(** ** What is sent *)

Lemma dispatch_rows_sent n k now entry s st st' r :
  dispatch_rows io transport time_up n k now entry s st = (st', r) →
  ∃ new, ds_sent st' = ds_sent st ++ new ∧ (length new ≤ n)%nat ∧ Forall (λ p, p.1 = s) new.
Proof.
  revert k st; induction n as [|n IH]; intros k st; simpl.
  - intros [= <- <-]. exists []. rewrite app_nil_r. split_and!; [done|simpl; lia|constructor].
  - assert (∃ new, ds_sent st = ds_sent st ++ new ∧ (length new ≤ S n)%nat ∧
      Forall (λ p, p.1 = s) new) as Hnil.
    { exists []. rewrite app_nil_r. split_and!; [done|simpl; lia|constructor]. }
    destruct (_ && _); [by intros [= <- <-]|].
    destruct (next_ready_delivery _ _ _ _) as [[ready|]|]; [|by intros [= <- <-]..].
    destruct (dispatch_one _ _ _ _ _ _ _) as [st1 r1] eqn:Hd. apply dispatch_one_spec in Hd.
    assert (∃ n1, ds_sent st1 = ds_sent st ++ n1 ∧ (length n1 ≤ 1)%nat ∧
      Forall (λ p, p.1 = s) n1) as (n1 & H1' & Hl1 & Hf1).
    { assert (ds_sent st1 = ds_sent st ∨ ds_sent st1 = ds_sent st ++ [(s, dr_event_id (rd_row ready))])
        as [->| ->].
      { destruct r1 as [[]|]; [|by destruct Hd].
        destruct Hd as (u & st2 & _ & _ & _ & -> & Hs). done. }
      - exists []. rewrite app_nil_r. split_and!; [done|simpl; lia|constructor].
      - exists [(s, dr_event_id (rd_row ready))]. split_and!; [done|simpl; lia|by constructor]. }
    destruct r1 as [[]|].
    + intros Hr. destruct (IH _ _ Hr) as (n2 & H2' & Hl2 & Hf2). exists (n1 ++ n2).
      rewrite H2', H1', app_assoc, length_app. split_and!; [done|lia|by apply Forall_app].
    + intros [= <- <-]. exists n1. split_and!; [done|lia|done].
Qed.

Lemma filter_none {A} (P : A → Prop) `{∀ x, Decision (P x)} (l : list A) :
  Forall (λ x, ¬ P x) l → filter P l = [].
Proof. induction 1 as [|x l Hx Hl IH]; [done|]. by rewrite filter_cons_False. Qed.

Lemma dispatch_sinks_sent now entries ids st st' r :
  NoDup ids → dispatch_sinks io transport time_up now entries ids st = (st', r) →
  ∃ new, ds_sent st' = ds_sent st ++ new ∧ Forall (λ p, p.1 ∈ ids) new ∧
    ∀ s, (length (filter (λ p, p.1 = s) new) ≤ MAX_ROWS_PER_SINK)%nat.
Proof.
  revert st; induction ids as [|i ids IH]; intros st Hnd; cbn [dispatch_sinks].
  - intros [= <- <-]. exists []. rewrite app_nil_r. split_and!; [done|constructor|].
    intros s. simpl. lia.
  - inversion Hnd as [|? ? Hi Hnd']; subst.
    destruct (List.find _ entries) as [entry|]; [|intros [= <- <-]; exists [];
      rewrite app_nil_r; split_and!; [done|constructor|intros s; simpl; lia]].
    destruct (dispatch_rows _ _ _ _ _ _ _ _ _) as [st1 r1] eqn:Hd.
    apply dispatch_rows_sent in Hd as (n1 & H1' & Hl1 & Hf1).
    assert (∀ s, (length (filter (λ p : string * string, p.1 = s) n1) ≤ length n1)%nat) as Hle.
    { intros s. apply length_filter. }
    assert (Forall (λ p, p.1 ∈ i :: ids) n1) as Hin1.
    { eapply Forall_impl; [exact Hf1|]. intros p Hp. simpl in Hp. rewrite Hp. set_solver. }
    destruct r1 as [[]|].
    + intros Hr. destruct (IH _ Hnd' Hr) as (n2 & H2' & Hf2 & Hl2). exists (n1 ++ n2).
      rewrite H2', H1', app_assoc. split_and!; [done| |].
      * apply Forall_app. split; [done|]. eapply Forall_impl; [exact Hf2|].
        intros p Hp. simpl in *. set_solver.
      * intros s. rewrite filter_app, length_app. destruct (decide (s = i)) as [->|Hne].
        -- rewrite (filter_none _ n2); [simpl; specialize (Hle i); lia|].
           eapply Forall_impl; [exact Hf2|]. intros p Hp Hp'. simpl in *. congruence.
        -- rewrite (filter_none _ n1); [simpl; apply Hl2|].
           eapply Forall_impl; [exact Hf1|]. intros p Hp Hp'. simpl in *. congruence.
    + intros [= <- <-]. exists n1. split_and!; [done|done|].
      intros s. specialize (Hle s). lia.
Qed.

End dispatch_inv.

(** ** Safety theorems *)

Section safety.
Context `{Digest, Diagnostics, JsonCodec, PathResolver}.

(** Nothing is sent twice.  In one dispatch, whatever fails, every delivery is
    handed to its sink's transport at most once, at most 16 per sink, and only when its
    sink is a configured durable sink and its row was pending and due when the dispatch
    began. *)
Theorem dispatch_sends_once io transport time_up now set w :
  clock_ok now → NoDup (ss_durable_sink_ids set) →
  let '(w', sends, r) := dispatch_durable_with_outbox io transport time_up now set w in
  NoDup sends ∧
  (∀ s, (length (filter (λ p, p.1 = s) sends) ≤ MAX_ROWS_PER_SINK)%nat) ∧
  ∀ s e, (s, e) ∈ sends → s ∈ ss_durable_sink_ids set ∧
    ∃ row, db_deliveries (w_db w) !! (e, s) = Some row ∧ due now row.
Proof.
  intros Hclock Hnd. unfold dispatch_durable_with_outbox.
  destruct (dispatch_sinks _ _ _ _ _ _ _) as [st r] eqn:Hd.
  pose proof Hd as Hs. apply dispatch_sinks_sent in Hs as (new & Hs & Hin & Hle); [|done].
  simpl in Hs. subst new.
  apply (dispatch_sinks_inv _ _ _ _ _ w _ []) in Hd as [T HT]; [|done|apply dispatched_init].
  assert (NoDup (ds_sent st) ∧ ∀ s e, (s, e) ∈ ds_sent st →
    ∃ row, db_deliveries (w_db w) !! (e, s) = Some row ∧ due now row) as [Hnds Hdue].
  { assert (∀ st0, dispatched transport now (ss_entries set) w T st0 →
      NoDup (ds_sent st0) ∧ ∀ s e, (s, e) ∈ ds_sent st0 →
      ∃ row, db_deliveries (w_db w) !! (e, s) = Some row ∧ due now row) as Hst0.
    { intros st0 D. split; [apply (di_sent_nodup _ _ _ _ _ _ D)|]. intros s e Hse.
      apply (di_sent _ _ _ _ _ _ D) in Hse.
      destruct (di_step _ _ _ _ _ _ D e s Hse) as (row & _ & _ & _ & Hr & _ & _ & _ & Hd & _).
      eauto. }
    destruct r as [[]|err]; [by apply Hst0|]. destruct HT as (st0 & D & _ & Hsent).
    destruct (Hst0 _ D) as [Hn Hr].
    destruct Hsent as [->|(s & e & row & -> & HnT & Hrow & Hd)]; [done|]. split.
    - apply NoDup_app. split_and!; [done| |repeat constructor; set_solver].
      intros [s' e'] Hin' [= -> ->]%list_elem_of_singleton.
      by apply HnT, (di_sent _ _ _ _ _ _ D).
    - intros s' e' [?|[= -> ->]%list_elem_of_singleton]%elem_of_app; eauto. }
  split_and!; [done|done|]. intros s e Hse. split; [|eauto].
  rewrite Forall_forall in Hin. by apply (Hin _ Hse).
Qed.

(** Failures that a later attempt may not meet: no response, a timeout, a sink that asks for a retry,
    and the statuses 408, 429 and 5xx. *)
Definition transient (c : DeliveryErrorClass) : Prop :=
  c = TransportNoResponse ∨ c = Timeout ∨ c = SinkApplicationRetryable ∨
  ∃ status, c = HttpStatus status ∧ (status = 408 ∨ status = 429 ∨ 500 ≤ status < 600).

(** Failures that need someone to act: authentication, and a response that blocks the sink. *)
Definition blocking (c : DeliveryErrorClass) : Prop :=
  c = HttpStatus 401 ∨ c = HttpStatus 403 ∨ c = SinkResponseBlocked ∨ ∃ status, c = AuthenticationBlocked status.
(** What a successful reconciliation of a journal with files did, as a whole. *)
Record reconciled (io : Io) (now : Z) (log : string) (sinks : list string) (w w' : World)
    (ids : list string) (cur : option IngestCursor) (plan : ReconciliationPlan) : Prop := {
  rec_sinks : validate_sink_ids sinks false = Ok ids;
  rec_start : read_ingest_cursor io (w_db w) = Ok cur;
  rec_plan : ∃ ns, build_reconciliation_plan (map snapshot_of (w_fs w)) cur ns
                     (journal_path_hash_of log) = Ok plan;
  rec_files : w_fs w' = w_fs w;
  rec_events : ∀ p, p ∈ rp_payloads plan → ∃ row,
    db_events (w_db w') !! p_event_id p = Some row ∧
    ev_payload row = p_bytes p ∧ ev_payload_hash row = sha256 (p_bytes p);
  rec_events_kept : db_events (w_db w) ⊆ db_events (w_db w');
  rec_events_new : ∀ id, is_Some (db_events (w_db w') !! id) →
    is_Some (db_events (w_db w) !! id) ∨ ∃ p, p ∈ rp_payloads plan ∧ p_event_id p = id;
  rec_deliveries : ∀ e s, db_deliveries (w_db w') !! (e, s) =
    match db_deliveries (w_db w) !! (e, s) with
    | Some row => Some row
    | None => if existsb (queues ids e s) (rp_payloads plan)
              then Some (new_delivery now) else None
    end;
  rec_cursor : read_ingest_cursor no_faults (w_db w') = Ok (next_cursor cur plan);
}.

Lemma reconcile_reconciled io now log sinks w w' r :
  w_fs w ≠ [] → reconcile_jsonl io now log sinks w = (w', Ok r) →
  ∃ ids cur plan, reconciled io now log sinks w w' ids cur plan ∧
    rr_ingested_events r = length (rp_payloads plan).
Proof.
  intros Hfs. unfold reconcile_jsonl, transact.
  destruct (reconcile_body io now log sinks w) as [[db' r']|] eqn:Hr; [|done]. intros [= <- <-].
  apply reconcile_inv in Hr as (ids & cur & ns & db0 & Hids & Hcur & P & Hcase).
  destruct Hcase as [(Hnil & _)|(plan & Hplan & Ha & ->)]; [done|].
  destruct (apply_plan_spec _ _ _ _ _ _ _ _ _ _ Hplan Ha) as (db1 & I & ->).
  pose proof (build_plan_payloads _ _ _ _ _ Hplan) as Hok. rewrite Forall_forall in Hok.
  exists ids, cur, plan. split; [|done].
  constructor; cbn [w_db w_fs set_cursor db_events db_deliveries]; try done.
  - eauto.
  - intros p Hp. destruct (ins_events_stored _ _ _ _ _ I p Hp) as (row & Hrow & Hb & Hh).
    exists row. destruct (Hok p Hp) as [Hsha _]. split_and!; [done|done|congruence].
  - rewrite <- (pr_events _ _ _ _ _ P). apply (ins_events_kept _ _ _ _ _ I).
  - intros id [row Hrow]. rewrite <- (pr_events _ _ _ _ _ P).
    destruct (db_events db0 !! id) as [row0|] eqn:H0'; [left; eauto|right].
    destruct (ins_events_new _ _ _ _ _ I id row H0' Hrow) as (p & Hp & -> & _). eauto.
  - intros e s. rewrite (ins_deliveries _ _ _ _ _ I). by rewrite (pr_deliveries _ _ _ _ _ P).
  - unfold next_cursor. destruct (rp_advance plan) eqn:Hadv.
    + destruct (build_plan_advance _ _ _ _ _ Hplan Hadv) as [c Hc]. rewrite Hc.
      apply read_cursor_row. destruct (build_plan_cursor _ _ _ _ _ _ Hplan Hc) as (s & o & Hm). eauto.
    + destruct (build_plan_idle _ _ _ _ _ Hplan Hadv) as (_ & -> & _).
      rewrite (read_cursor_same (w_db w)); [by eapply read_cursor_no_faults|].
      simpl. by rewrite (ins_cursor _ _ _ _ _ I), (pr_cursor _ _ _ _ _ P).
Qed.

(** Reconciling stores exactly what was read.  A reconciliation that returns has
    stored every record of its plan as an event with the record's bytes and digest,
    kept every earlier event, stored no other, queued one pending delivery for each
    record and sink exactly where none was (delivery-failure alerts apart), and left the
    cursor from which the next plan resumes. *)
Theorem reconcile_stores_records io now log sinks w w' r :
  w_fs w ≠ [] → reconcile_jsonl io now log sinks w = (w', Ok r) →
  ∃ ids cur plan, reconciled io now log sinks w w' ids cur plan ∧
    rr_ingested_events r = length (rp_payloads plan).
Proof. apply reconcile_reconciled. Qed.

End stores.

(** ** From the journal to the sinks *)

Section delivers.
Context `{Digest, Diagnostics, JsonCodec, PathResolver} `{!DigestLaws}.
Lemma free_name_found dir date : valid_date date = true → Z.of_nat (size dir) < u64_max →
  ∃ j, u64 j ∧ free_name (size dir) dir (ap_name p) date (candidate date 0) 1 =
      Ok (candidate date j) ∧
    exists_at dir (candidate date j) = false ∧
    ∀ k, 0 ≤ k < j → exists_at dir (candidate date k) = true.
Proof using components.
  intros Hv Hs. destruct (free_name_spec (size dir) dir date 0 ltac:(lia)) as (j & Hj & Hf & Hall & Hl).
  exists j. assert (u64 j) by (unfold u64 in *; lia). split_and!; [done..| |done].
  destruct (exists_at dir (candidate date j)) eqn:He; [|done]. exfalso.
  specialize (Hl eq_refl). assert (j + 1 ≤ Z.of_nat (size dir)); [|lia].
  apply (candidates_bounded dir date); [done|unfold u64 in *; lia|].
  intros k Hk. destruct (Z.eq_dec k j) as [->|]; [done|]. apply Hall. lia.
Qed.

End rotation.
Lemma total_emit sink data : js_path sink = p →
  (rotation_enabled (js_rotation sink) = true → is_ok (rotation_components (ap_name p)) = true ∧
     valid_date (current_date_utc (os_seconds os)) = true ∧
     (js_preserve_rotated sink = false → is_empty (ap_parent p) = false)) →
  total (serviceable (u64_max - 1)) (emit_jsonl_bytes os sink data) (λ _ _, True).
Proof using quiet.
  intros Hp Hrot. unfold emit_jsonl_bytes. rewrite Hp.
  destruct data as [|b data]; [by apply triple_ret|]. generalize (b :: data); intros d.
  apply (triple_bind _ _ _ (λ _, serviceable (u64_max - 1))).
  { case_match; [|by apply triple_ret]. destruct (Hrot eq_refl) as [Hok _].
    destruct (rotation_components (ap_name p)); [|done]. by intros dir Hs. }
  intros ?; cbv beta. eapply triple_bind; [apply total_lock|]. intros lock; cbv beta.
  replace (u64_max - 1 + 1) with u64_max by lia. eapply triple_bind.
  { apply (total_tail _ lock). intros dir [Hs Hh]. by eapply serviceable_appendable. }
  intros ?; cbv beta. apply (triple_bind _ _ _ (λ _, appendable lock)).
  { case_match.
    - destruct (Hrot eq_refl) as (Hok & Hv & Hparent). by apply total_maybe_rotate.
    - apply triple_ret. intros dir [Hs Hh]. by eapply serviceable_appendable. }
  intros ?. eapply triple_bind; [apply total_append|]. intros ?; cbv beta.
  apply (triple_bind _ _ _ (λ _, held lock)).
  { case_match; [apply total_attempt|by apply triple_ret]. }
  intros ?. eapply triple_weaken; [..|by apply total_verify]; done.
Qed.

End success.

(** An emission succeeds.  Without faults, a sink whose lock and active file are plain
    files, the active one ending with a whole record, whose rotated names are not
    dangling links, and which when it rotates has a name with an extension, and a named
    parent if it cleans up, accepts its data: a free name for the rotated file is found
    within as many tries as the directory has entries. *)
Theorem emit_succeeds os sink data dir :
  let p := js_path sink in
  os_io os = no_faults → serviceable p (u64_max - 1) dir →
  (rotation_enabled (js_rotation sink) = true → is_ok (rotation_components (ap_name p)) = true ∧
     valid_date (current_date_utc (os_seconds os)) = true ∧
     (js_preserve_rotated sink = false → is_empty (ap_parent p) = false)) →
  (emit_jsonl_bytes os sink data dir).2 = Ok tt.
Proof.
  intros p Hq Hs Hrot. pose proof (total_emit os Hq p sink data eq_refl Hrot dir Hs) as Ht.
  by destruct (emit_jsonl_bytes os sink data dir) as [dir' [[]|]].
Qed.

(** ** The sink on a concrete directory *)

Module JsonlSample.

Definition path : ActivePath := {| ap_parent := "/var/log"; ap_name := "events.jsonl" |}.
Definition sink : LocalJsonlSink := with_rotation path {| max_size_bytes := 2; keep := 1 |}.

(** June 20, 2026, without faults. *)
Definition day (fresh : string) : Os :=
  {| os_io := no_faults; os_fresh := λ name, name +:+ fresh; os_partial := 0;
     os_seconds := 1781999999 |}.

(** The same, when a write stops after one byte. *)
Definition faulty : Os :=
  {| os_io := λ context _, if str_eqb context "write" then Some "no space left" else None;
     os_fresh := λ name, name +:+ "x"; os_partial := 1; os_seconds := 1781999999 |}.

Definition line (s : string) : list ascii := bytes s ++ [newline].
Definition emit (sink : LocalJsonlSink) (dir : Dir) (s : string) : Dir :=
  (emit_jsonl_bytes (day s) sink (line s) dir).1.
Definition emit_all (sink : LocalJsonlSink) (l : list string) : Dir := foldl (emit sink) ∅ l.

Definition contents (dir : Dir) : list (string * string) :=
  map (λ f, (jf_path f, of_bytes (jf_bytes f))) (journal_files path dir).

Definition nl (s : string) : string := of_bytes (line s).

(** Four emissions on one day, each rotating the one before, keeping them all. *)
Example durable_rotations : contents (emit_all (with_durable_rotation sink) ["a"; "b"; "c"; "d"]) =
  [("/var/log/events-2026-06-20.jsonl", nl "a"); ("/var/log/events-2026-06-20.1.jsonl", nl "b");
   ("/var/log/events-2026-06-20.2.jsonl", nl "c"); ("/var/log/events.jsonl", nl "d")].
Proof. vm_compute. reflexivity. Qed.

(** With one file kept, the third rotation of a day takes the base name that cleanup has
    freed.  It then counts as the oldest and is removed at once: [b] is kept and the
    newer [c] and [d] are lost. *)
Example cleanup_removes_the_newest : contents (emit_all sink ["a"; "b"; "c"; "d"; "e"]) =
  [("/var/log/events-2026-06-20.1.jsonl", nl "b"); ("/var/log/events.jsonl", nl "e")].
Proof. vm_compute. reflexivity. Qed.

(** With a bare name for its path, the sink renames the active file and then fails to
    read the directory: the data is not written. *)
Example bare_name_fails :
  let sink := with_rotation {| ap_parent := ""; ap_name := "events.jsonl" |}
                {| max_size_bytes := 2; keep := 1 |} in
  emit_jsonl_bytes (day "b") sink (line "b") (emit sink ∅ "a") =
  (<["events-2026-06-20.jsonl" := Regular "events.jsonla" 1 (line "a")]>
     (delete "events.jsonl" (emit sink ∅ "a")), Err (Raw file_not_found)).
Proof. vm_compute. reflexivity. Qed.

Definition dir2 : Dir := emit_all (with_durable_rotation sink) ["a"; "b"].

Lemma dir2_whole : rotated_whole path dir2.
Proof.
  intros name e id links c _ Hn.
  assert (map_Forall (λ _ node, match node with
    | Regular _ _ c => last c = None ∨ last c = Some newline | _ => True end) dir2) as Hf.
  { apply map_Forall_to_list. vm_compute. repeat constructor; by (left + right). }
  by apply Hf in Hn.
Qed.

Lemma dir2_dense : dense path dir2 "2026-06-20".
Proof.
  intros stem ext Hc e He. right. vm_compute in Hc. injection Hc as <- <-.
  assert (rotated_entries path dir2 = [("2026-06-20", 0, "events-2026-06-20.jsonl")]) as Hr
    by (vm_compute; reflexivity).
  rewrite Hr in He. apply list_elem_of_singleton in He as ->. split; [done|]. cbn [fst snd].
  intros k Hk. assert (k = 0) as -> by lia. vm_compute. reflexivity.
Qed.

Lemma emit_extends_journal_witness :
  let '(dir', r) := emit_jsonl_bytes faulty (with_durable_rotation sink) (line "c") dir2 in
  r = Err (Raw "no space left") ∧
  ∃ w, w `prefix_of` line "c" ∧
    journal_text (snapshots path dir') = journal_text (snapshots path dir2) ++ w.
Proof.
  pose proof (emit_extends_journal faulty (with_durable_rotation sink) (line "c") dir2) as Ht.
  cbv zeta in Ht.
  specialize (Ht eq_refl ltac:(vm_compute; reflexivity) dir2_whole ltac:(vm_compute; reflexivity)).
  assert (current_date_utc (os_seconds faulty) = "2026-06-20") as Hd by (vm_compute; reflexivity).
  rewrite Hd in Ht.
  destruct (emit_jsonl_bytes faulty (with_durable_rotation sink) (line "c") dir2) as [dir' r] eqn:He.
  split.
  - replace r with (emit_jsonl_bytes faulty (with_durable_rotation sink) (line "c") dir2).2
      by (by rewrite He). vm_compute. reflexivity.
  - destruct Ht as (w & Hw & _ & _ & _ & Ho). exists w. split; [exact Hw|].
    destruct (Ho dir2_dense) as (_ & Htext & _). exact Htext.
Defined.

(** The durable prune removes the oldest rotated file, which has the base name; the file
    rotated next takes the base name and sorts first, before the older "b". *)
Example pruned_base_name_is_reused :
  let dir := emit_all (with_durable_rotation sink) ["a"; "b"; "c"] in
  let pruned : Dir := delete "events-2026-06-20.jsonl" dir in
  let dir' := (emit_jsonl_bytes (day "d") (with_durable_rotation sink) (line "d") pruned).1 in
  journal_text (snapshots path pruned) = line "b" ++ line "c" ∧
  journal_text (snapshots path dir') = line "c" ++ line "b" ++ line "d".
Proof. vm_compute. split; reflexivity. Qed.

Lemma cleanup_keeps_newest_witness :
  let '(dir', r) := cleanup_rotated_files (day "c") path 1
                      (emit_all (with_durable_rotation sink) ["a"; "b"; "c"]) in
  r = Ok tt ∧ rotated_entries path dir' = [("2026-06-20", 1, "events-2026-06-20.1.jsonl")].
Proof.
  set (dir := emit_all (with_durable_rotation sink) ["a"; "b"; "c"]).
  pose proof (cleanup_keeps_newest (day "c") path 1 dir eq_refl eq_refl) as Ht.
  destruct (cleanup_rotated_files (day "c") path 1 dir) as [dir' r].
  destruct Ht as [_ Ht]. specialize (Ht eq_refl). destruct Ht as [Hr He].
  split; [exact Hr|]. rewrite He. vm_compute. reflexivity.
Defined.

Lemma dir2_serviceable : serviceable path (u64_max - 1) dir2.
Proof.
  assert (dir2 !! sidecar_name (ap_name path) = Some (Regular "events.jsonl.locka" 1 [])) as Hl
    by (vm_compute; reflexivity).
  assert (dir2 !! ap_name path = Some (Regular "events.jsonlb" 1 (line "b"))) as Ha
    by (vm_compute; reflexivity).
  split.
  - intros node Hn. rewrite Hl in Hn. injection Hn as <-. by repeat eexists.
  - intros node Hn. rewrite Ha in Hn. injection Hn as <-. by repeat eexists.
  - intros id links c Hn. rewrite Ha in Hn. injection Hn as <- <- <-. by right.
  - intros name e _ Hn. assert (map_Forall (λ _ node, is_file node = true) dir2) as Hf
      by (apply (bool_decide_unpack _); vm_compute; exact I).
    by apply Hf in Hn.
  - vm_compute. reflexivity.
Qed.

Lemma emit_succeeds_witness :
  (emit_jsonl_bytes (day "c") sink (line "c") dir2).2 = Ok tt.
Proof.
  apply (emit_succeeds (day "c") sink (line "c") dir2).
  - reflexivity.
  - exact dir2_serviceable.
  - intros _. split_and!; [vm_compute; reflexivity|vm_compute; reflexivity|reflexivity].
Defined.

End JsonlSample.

○ ○ ○

* **PROBLEM TO WORK ON**
In the records above, how many lines include the string "pose"? Answer with only the number.

* **RESPONSE**
5